Stored data entries =
──────

Lemma equatorial_galactic_shape_check_witness :
  equatorial_galactic (Array [10; 200]) (Array [-5; 40; 60])
  = Raise (ValueError "The dimensions ra and dec do not agree. They must all be numpy arrays of the same length.")
  /\ exists gl gb,
       equatorial_galactic (Array [10; 200]) (Array [-5; 40]) = Ok (gl, gb).
Proof.
  split.
  - apply (proj1 (equatorial_galactic_shape_check
                    (Array [10; 200]) (Array [-5; 40; 60]))).
    simpl. lia.
  - apply (proj1 (proj2 (equatorial_galactic_shape_check
                           (Array [10; 200]) (Array [-5; 40])))).
    reflexivity.
Defined.

(** C6. With the four error arrays supplied as [N] zeros, the three error
    bars of every star are zero. *)
Theorem equatorial_UVW_zero_errors (N : nat)
  (ra dec pmra pmdec rv dist : value)
  (pmra_error pmdec_error rv_error dist_error : value) :
  has_len N ra -> has_len N dec -> has_len N pmra -> has_len N pmdec ->
  has_len N rv -> has_len N dist ->
  zeros N pmra_error -> zeros N pmdec_error ->
  zeros N rv_error -> zeros N dist_error ->
  exists U V W EU EV EW,
    equatorial_UVW ra dec pmra pmdec rv dist (Some pmra_error)
      (Some pmdec_error) (Some rv_error) (Some dist_error)
    = Ok [U; V; W; EU; EV; EW]
    /\ has_len N EU /\ has_len N EV /\ has_len N EW
    /\ forall i, (i < N)%nat ->
         item EU i = 0 /\ item EV i = 0 /\ item EW i = 0.
Proof.
  intros Hra Hdec Hpmra Hpmdec Hrv Hdist [H1 Z1] [H2 Z2] [H3 Z3] [H4 Z4].
  to_tab.
  repeat match goal with
  | |- context [Some (Array (tab N ?f))] =>
      change (Some (Array (tab N f))) with (tab_opt N (Some f))
  end.
  rewrite equatorial_UVW_tab.
  cbn [map app all_None tab_opt option_map is_None andb or_zero].
  do 6 eexists. split; [reflexivity|].
  repeat (split; [apply has_len_tab_intro|]).
  intros i Hi. rewrite !item_tab by assumption.
  rewrite Z1, Z2, Z3, Z4 by assumption.
  repeat split; apply velocity_error_zero.
Qed.

Lemma equatorial_UVW_zero_errors_witness :
  exists U V W EU EV EW,
    equatorial_UVW (Array [10; 200]) (Array [-5; 40]) (Array [3; -2])
      (Array [1; 7]) (Array [-20; 15]) (Array [100; 250])
      (Some (Array [0; 0])) (Some (Array [0; 0])) (Some (Array [0; 0]))
      (Some (Array [0; 0]))
    = Ok [U; V; W; EU; EV; EW]
    /\ item EU 1 = 0 /\ item EV 1 = 0 /\ item EW 1 = 0.
Proof.
  assert (Z : zeros 2 (Array [0; 0])).
  { split; [reflexivity|].
    intros [|[|i]] Hi; simpl; try reflexivity; lia. }
  destruct (equatorial_UVW_zero_errors 2
              (Array [10; 200]) (Array [-5; 40]) (Array [3; -2])
              (Array [1; 7]) (Array [-20; 15]) (Array [100; 250])
              (Array [0; 0]) (Array [0; 0]) (Array [0; 0]) (Array [0; 0]))
    as (U & V & W & EU & EV & EW & Hrun & _ & _ & _ & Hz);
    try reflexivity; try exact Z.
  exists U, V, W, EU, EV, EW. split; [exact Hrun|].
  apply Hz. lia.
Defined.

(** C7, as the code has it.  With [rv_error] supplied and the three other
    error arrays zero or absent, the error bars are the magnitudes of the
    radial terms: [(EU, EV, EW) = (|T1*rv_error|, |T4*rv_error|,
    |T7*rv_error|)] star by star, for any [(ra, dec)]. *)
Theorem equatorial_UVW_rv_error_only (N : nat)
  (ra dec pmra pmdec rv dist rv_error : value)
  (pmra_error pmdec_error dist_error : option value) :
  has_len N ra -> has_len N dec -> has_len N pmra -> has_len N pmdec ->
  has_len N rv -> has_len N dist -> has_len N rv_error ->
  opt_zero N pmra_error -> opt_zero N pmdec_error ->
  opt_zero N dist_error ->
  exists U V W EU EV EW,
    equatorial_UVW ra dec pmra pmdec rv dist pmra_error pmdec_error
      (Some rv_error) dist_error
    = Ok [U; V; W; EU; EV; EW]
    /\ has_len N EU /\ has_len N EV /\ has_len N EW
    /\ forall i, (i < N)%nat ->
         item EU i = Rabs (Star.T1 (item ra i) (item dec i) * item rv_error i)
         /\ item EV i
            = Rabs (Star.T4 (item ra i) (item dec i) * item rv_error i)
         /\ item EW i
            = Rabs (Star.T7 (item ra i) (item dec i) * item rv_error i).
Proof.
  intros Hra Hdec Hpmra Hpmdec Hrv Hdist Hre Z1 Z2 Z4.
  apply opt_zero_tab in Z1 as (o1 & -> & Z1).
  apply opt_zero_tab in Z2 as (o2 & -> & Z2).
  apply opt_zero_tab in Z4 as (o4 & -> & Z4).
  to_tab.
  match goal with
  | |- context [Some (Array (tab N ?f))] =>
      change (Some (Array (tab N f))) with (tab_opt N (Some f))
  end.
  rewrite equatorial_UVW_tab, all_None_rv_supplied.
  cbn [map app or_zero].
  do 6 eexists. split; [reflexivity|].
  repeat (split; [apply has_len_tab_intro|]).
  intros i Hi. rewrite !item_tab by assumption.
  rewrite Z1, Z2, Z4 by assumption.
  repeat split; apply velocity_error_rv_only.
Qed.

Lemma equatorial_UVW_rv_error_only_witness :
  exists U V W EU EV EW,
    equatorial_UVW (Array [10; 200]) (Array [-5; 40]) (Array [3; -2])
      (Array [1; 7]) (Array [-20; 15]) (Array [100; 250])
      None (Some (Array [0; 0])) (Some (Array [0.5; 2])) None
    = Ok [U; V; W; EU; EV; EW]
    /\ item EU 1 = Rabs (Star.T1 200 40 * 2).
Proof.
  assert (Z : zeros 2 (Array [0; 0])).
  { split; [reflexivity|].
    intros [|[|i]] Hi; simpl; try reflexivity; lia. }
  destruct (equatorial_UVW_rv_error_only 2
              (Array [10; 200]) (Array [-5; 40]) (Array [3; -2])
              (Array [1; 7]) (Array [-20; 15]) (Array [100; 250])
              (Array [0.5; 2]) None (Some (Array [0; 0])) None)
    as (U & V & W & EU & EV & EW & Hrun & _ & _ & _ & Hz);
    try reflexivity; try exact I; try exact Z.
  exists U, V, W, EU, EV, EW. split; [exact Hrun|].
  apply (Hz 1%nat). lia.
Defined.

(** C7, as stated, fails: at [ra = dec = 0] the coefficient [T1] is
    [TGAL[0,0] < 0], so that with [rv_error = 1] the signed radial term
    [T1*rv_error] is negative, while [EU] is a square root. *)
Lemma equatorial_UVW_rv_error_only_counterexample :
  ~ (exists U V W EU EV EW,
       equatorial_UVW (Array [0]) (Array [0]) (Array [0]) (Array [0])
         (Array [0]) (Array [1]) None None (Some (Array [1])) None
       = Ok [U; V; W; EU; EV; EW]
       /\ item EU 0 = Star.T1 0 0 * 1
       /\ item EV 0 = Star.T4 0 0 * 1
       /\ item EW 0 = Star.T7 0 0 * 1).
Proof.
  intros (U & V & W & EU & EV & EW & Hrun & HU & _).
  change (Array [0]) with (Array (tab 1 (fun _ => 0))) in Hrun.
  change (Array [1]) with (Array (tab 1 (fun _ => 1))) in Hrun.
  change (Some (Array (tab 1 (fun _ => 1))))
    with (tab_opt 1 (Some (fun _ : nat => 1))) in Hrun.
  change (@None value) with (tab_opt 1 None) in Hrun.
  rewrite equatorial_UVW_tab in Hrun.
  cbn [map app all_None tab_opt option_map is_None andb] in Hrun.
  injection Hrun as _ _ _ <- _ _.
  rewrite item_tab in HU by lia. cbn [or_zero] in HU.
  pose proof (velocity_error_nonneg 0 0 0 0 0 1 0 0 1 0) as Hpos.
  rewrite HU, T1_origin in Hpos. lra.
Qed.

(** C5, as the code has it.  With [dist_error] supplied, [equatorial_XYZ]
    returns six arrays, the last three being
    [EX = |cos(gb)*cos(gl)*dist_error|], [EY = |cos(gb)*sin(gl)*dist_error|],
    [EZ = |sin(gb)*dist_error|]; wherever [dist_error >= 0] these are
    [|cos(gb)*cos(gl)|*dist_error], [|cos(gb)*sin(gl)|*dist_error] and
    [|sin(gb)|*dist_error].  Without [dist_error] it returns the first
    three arrays alone. *)
Theorem equatorial_XYZ_errors (N : nat) (ra dec dist dist_error : value) :
  has_len N ra -> has_len N dec -> has_len N dist ->
  has_len N dist_error ->
  exists gl gb X Y Z EX EY EZ,
    equatorial_galactic ra dec = Ok (gl, gb)
    /\ equatorial_XYZ ra dec dist (Some dist_error)
       = Ok [X; Y; Z; EX; EY; EZ]
    /\ equatorial_XYZ ra dec dist None = Ok [X; Y; Z]
    /\ has_len N EX /\ has_len N EY /\ has_len N EZ
    /\ forall i, (i < N)%nat ->
         let cb := cos (radians (item gb i)) in
         let sb := sin (radians (item gb i)) in
         let cl := cos (radians (item gl i)) in
         let sl := sin (radians (item gl i)) in
         (item EX i = Rabs (cb * cl * item dist_error i)
          /\ item EY i = Rabs (cb * sl * item dist_error i)
          /\ item EZ i = Rabs (sb * item dist_error i))
         /\ (0 <= item dist_error i ->
             item EX i = Rabs (cb * cl) * item dist_error i
             /\ item EY i = Rabs (cb * sl) * item dist_error i
             /\ item EZ i = Rabs sb * item dist_error i).
Proof.
  intros. to_tab.
  change (@None value) with (tab_opt N None).
  match goal with
  | |- context [Some (Array (tab N ?f))] =>
      change (Some (Array (tab N f))) with (tab_opt N (Some f))
  end.
  rewrite equatorial_galactic_tab, !equatorial_XYZ_tab. cbn [app].
  do 8 eexists. split; [reflexivity|]. split; [reflexivity|].
  split; [reflexivity|].
  repeat (split; [apply has_len_tab_intro|]).
  intros i Hi. rewrite !item_tab by assumption. cbv zeta.
  split; [repeat split; reflexivity|].
  intros Hpos.
  repeat split; rewrite Rabs_mult, (Rabs_pos_eq _ Hpos); reflexivity.
Qed.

──────

Your instructions =
Using the entries shown above, reproduce verbatim the lines from the line bearing "(item EX i = Rabs" to the line bearing "intros Hpos.", inclusive.

Exercise answer =
         (item EX i = Rabs (cb * cl * item dist_error i)
          /\ item EY i = Rabs (cb * sl * item dist_error i)
          /\ item EZ i = Rabs (sb * item dist_error i))
         /\ (0 <= item dist_error i ->
             item EX i = Rabs (cb * cl) * item dist_error i
             /\ item EY i = Rabs (cb * sl) * item dist_error i
             /\ item EZ i = Rabs sb * item dist_error i).
Proof.
  intros. to_tab.
  change (@None value) with (tab_opt N None).
  match goal with
  | |- context [Some (Array (tab N ?f))] =>
      change (Some (Array (tab N f))) with (tab_opt N (Some f))
  end.
  rewrite equatorial_galactic_tab, !equatorial_XYZ_tab. cbn [app].
  do 8 eexists. split; [reflexivity|]. split; [reflexivity|].
  split; [reflexivity|].
  repeat (split; [apply has_len_tab_intro|]).
  intros i Hi. rewrite !item_tab by assumption. cbv zeta.
  split; [repeat split; reflexivity|].
  intros Hpos.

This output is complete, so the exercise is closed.